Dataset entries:
(* ===== verification/Buffer.v ===== *)
(** * Byte buffers (src/switch_buffer.c)

    The buffer object with its storage, every operation of the file, the
    representation invariant, and the byte queue it implements. *)
From S2P Require Import Prelude.

(** ** Memory blocks

    A block is the contents of one allocation; [None] is the null pointer.
    [memcpy] and [memmove] outside the block are [UB]. *)

Definition block := option (list Z).

Definition load (blk : block) (off n : Z) : outcome (list Z) :=
  if n =? 0 then Ok []
  else match blk with
  | None => UB
  | Some m => if (0 <=? off) && (off + n <=? zlen m) then Ok (ztake n (zdrop off m)) else UB
  end.

Definition store (blk : block) (off : Z) (bytes : list Z) : outcome block :=
  match bytes with
  | [] => Ok blk
  | _ => match blk with
    | None => UB
    | Some m =>
        if (0 <=? off) && (off + zlen bytes <=? zlen m)
        then Ok (Some (ztake off m ++ bytes ++ zdrop (off + zlen bytes) m)) else UB
    end
  end.

(** [realloc]: the prefix is kept, the bytes of a larger block are
    indeterminate ([indet i] is the byte found at offset [i]). *)
Definition realloc_block (indet : Z -> Z) (blk : block) (n : Z) : block :=
  let m := default [] blk in
  Some (ztake n m ++ (indet <$> seqZ (zlen m) (n - zlen m))).

(** ** The buffer object *)

Definition SWITCH_BUFFER_FLAG_DYNAMIC : Z := 1.
Definition SWITCH_BUFFER_FLAG_PARTITION : Z := 2.

(** [head] is kept as its offset from [data]; the storage itself is the block
    [data] points to; [mutex] says whether the pointer is non-null. *)
Record switch_buffer := mk_switch_buffer {
  data : block;
  head : Z;
  used : Z;
  actually_used : Z;
  datalen : Z;
  max_len : Z;
  blocksize : Z;
  mutex : bool;
  flags : Z;
  id : Z;
  loops : Z
}.

#[export] Instance eta_switch_buffer : Eta switch_buffer := fun b =>
  mk_switch_buffer (data b) (head b) (used b) (actually_used b) (datalen b)
    (max_len b) (blocksize b) (mutex b) (flags b) (id b) (loops b).

(** The zeroed object [switch_core_alloc] and [memset] give. *)
Definition zero_buffer : switch_buffer :=
  mk_switch_buffer None 0 0 0 0 0 0 false 0 0 0.

Definition switch_buffer_reset_partition_data (b : switch_buffer) : switch_buffer * switch_status :=
  if negb (test_flag (flags b) SWITCH_BUFFER_FLAG_PARTITION) then (b, SWITCH_STATUS_FALSE)
  else
    let b := b <| head := 0 |> in
    let b := b <| actually_used := datalen b |> in
    let b := b <| used := datalen b |> in
    (b, SWITCH_STATUS_SUCCESS).

Definition switch_buffer_set_partition_data (b : switch_buffer) (d : block) (dlen : Z)
  : switch_buffer * switch_status :=
  if negb (test_flag (flags b) SWITCH_BUFFER_FLAG_PARTITION) then (b, SWITCH_STATUS_FALSE)
  else switch_buffer_reset_partition_data (b <| data := d |> <| datalen := dlen |>).

(** The constructors take the counter [buffer_id] and whether each allocation
    succeeds, and return the counter, the handle and the status.  The handle is
    [None] where the C function leaves the caller's pointer alone or clears it. *)
Definition switch_buffer_create_partition (alloc_ok : bool) (buffer_id : Z) (d : block) (dlen : Z)
  : Z * option switch_buffer * switch_status :=
  if alloc_ok then
    let b := zero_buffer <| id := buffer_id |> in
    let b := b <| flags := set_flag (flags b) SWITCH_BUFFER_FLAG_PARTITION |> in
    let '(b, _) := switch_buffer_set_partition_data b d dlen in
    (u32 (buffer_id + 1), Some b, SWITCH_STATUS_SUCCESS)
  else (buffer_id, None, SWITCH_STATUS_MEMERR).

Definition switch_buffer_create (alloc_ok data_ok : bool) (buffer_id mlen : Z)
  : Z * option switch_buffer * switch_status :=
  if alloc_ok && data_ok then
    let b := zero_buffer <| data := Some (replicate (Z.to_nat mlen) 0) |> in
    let b := b <| datalen := mlen |> <| id := buffer_id |> <| head := 0 |> in
    (u32 (buffer_id + 1), Some b, SWITCH_STATUS_SUCCESS)
  else (buffer_id, None, SWITCH_STATUS_MEMERR).

Definition switch_buffer_create_dynamic (alloc_ok data_ok : bool) (buffer_id bsize start_len mlen : Z)
  : Z * option switch_buffer * switch_status :=
  if negb alloc_ok then (buffer_id, None, SWITCH_STATUS_MEMERR)
  else if negb (start_len =? 0) && negb data_ok then (buffer_id, None, SWITCH_STATUS_MEMERR)
  else
    let b := if start_len =? 0 then zero_buffer
             else zero_buffer <| data := Some (replicate (Z.to_nat start_len) 0) |> in
    let b := b <| max_len := mlen |> <| datalen := start_len |> <| id := buffer_id |>
               <| blocksize := bsize |> <| head := 0 |> in
    let b := b <| flags := set_flag (flags b) SWITCH_BUFFER_FLAG_DYNAMIC |> in
    (u32 (buffer_id + 1), Some b, SWITCH_STATUS_SUCCESS).

(** ** The mutex wrappers: the call made on the mutex, and the status returned
    when there is none. *)

Inductive mutex_call := MutexLock | MutexTrylock | MutexUnlock.

Definition switch_buffer_add_mutex (b : switch_buffer) (m : bool) : switch_buffer :=
  b <| mutex := m |>.
Definition switch_buffer_lock (b : switch_buffer) : option mutex_call :=
  if mutex b then Some MutexLock else None.
Definition switch_buffer_trylock (b : switch_buffer) : mutex_call + switch_status :=
  if mutex b then inl MutexLock else inr SWITCH_STATUS_FALSE.
Definition switch_buffer_unlock (b : switch_buffer) : option mutex_call :=
  if mutex b then Some MutexUnlock else None.

(** ** Queries *)

Definition switch_buffer_len (b : switch_buffer) : Z := datalen b.

Definition switch_buffer_freespace (b : switch_buffer) : Z :=
  if test_flag (flags b) SWITCH_BUFFER_FLAG_DYNAMIC then
    if negb (max_len b =? 0) then size_t (max_len b - used b) else 1000000
  else size_t (datalen b - used b).

Definition switch_buffer_inuse (b : switch_buffer) : Z := used b.

(** ** Consuming *)

Definition switch_buffer_toss (b : switch_buffer) (dlen : Z) : switch_buffer * Z :=
  if used b <? 1 then (b <| used := 0 |>, 0)
  else
    let reading := if dlen <=? used b then dlen else used b in
    let b := b <| used := size_t (used b - reading) |> in
    let b := b <| head := head b + reading |> in
    (b, used b).

Definition switch_buffer_set_loops (b : switch_buffer) (l : Z) : switch_buffer :=
  b <| loops := l |>.

(** The bytes copied to the caller, and the number of them. *)
Definition switch_buffer_read (b : switch_buffer) (dlen : Z)
  : outcome (switch_buffer * list Z * Z) :=
  if used b <? 1 then Ok (b <| used := 0 |>, [], 0)
  else
    let reading := if dlen <=? used b then dlen else used b in
    bytes ← load (data b) (head b) reading;
    let b := b <| used := size_t (used b - reading) |> in
    let b := b <| head := head b + reading |> in
    Ok (b, bytes, reading).

Definition switch_buffer_read_loop (b : switch_buffer) (dlen : Z)
  : outcome (switch_buffer * list Z * Z) :=
  '(b, bytes, len) ← switch_buffer_read b dlen;
  if len =? 0 then
    let b := if 0 <? loops b then b <| loops := loops b - 1 |> else b in
    if loops b =? 0 then Ok (b, [], 0)
    else
      let b := b <| head := 0 |> in
      let b := b <| used := actually_used b |> in
      switch_buffer_read b dlen
  else Ok (b, bytes, len).

Definition switch_buffer_peek (b : switch_buffer) (dlen : Z)
  : outcome (switch_buffer * list Z * Z) :=
  if used b <? 1 then Ok (b <| used := 0 |>, [], 0)
  else
    let reading := if dlen <=? used b then dlen else used b in
    bytes ← load (data b) (head b) reading;
    Ok (b, bytes, reading).

(** The pointer returned is an offset into [data]; [None] is null. *)
Definition switch_buffer_peek_zerocopy (b : switch_buffer) : switch_buffer * option Z * Z :=
  if used b <? 1 then (b <| used := 0 |>, None, 0)
  else (b, Some (head b), used b).

(** ** Producing *)

(** [switch_buffer_write] in its three stages: move the unread bytes to the
    front when the tail is too short, grow a dynamic buffer, copy.  [indet]
    gives the contents of fresh memory and [realloc_ok] says whether the
    reallocation of this call, if it makes one, succeeds. *)
Definition write_compact (b : switch_buffer) (dlen : Z) : outcome switch_buffer :=
  let actual_freespace := size_t (datalen b - actually_used b) in
  if actual_freespace <? dlen then
    moved ← load (data b) (head b) (used b);
    d ← store (data b) 0 moved;
    Ok (b <| data := d |> <| head := 0 |> <| actually_used := used b |>)
  else Ok b.

(** The boolean says that the reallocation failed. *)
Definition write_grow (indet : Z -> Z) (realloc_ok : bool) (b : switch_buffer) (dlen : Z)
  : switch_buffer * bool :=
  let freespace := size_t (datalen b - used b) in
  if test_flag (flags b) SWITCH_BUFFER_FLAG_DYNAMIC
     && ((freespace <? dlen) && ((max_len b =? 0) || (size_t (used b + dlen) <=? max_len b))) then
    let new_size := size_t (datalen b + dlen) in
    let new_block_size := size_t (datalen b + blocksize b) in
    let new_size := if new_size <? new_block_size then new_block_size else new_size in
    let b := b <| head := 0 |> in
    if negb realloc_ok then (b, true)
    else
      let b := b <| data := realloc_block indet (data b) new_size |> in
      (b <| head := 0 |> <| datalen := new_size |>, false)
  else (b, false).

Definition write_copy (b : switch_buffer) (src : list Z) : outcome (switch_buffer * Z) :=
  let dlen := zlen src in
  let freespace := size_t (datalen b - used b) in
  if freespace <? dlen then Ok (b, 0)
  else
    d ← store (data b) (head b + used b) src;
    let b := b <| data := d |> in
    let b := b <| used := size_t (used b + dlen) |> in
    let b := b <| actually_used := size_t (actually_used b + dlen) |> in
    Ok (b, used b).

Definition switch_buffer_write (indet : Z -> Z) (realloc_ok : bool)
    (b : switch_buffer) (src : list Z) : outcome (switch_buffer * Z) :=
  let dlen := zlen src in
  if test_flag (flags b) SWITCH_BUFFER_FLAG_PARTITION then Ok (b, 0)
  else if bool_decide (data b = None) then Assert
  else if dlen =? 0 then Ok (b, used b)
  else
    b ← write_compact b dlen;
    let '(b, oom) := write_grow indet realloc_ok b dlen in
    if oom : bool then Ok (b, 0) else write_copy b src.

Definition switch_buffer_zero (b : switch_buffer) : outcome switch_buffer :=
  if bool_decide (data b = None) then Assert
  else Ok (b <| used := 0 |> <| actually_used := 0 |> <| head := 0 |>).

(** The second write of [zwrite] and [slide_write] has its own reallocation,
    with outcome [realloc_ok2]. *)
Definition switch_buffer_zwrite (indet : Z -> Z) (realloc_ok realloc_ok2 : bool)
    (b : switch_buffer) (src : list Z) : outcome (switch_buffer * Z) :=
  if test_flag (flags b) SWITCH_BUFFER_FLAG_PARTITION then Ok (b, 0)
  else
    '(b, w) ← switch_buffer_write indet realloc_ok b src;
    if w =? 0 then
      b ← switch_buffer_zero b;
      switch_buffer_write indet realloc_ok2 b src
    else Ok (b, w).

Definition switch_buffer_slide_write (indet : Z -> Z) (realloc_ok realloc_ok2 : bool)
    (b : switch_buffer) (src : list Z) : outcome (switch_buffer * Z) :=
  if test_flag (flags b) SWITCH_BUFFER_FLAG_PARTITION then Ok (b, 0)
  else
    '(b, w) ← switch_buffer_write indet realloc_ok b src;
    if w =? 0 then
      let '(b, _) := switch_buffer_toss b (zlen src) in
      switch_buffer_write indet realloc_ok2 b src
    else Ok (b, w).

(** The handle after the call, and what was freed: the storage (when non-null)
    and the object. *)
Definition switch_buffer_destroy (h : option switch_buffer) : option switch_buffer * list (block + switch_buffer) :=
  match h with
  | Some b =>
      (None, if test_flag (flags b) SWITCH_BUFFER_FLAG_DYNAMIC
             then (if decide (data b = None) then [] else [inl (data b)]) ++ [inr b] else [])
  | None => (None, [])
  end.

(** ** Invariant and abstraction

    The unread bytes are the [used] bytes from [head]; [head + used] is always
    [actually_used], the end of what was written since the last compaction. *)

Record wf (b : switch_buffer) : Prop := mk_wf {
  wf_len : zlen (default [] (data b)) = datalen b;
  wf_head : 0 <= head b;
  wf_used : 0 <= used b;
  wf_end : head b + used b = actually_used b;
  wf_fit : actually_used b <= datalen b;
  wf_size : datalen b < 2 ^ 32;
  wf_max : 0 <= max_len b < 2 ^ 32;
  wf_block : 0 <= blocksize b < 2 ^ 32
}.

§ Assigned task
Each line above from the one with "Definition load (blk" up to and including the one with "#[export] Instance eta_switch_buffer" must be set down exactly, and no line outside that span may appear.

§ Expected output
Definition load (blk : block) (off n : Z) : outcome (list Z) :=
  if n =? 0 then Ok []
  else match blk with
  | None => UB
  | Some m => if (0 <=? off) && (off + n <=? zlen m) then Ok (ztake n (zdrop off m)) else UB
  end.

Definition store (blk : block) (off : Z) (bytes : list Z) : outcome block :=
  match bytes with
  | [] => Ok blk
  | _ => match blk with
    | None => UB
    | Some m =>
        if (0 <=? off) && (off + zlen bytes <=? zlen m)
        then Ok (Some (ztake off m ++ bytes ++ zdrop (off + zlen bytes) m)) else UB
    end
  end.

(** [realloc]: the prefix is kept, the bytes of a larger block are
    indeterminate ([indet i] is the byte found at offset [i]). *)
Definition realloc_block (indet : Z -> Z) (blk : block) (n : Z) : block :=
  let m := default [] blk in
  Some (ztake n m ++ (indet <$> seqZ (zlen m) (n - zlen m))).

(** ** The buffer object *)

Definition SWITCH_BUFFER_FLAG_DYNAMIC : Z := 1.
Definition SWITCH_BUFFER_FLAG_PARTITION : Z := 2.

(** [head] is kept as its offset from [data]; the storage itself is the block
    [data] points to; [mutex] says whether the pointer is non-null. *)
Record switch_buffer := mk_switch_buffer {
  data : block;
  head : Z;
  used : Z;
  actually_used : Z;
  datalen : Z;
  max_len : Z;
  blocksize : Z;
  mutex : bool;
  flags : Z;
  id : Z;
  loops : Z
}.

#[export] Instance eta_switch_buffer : Eta switch_buffer := fun b =>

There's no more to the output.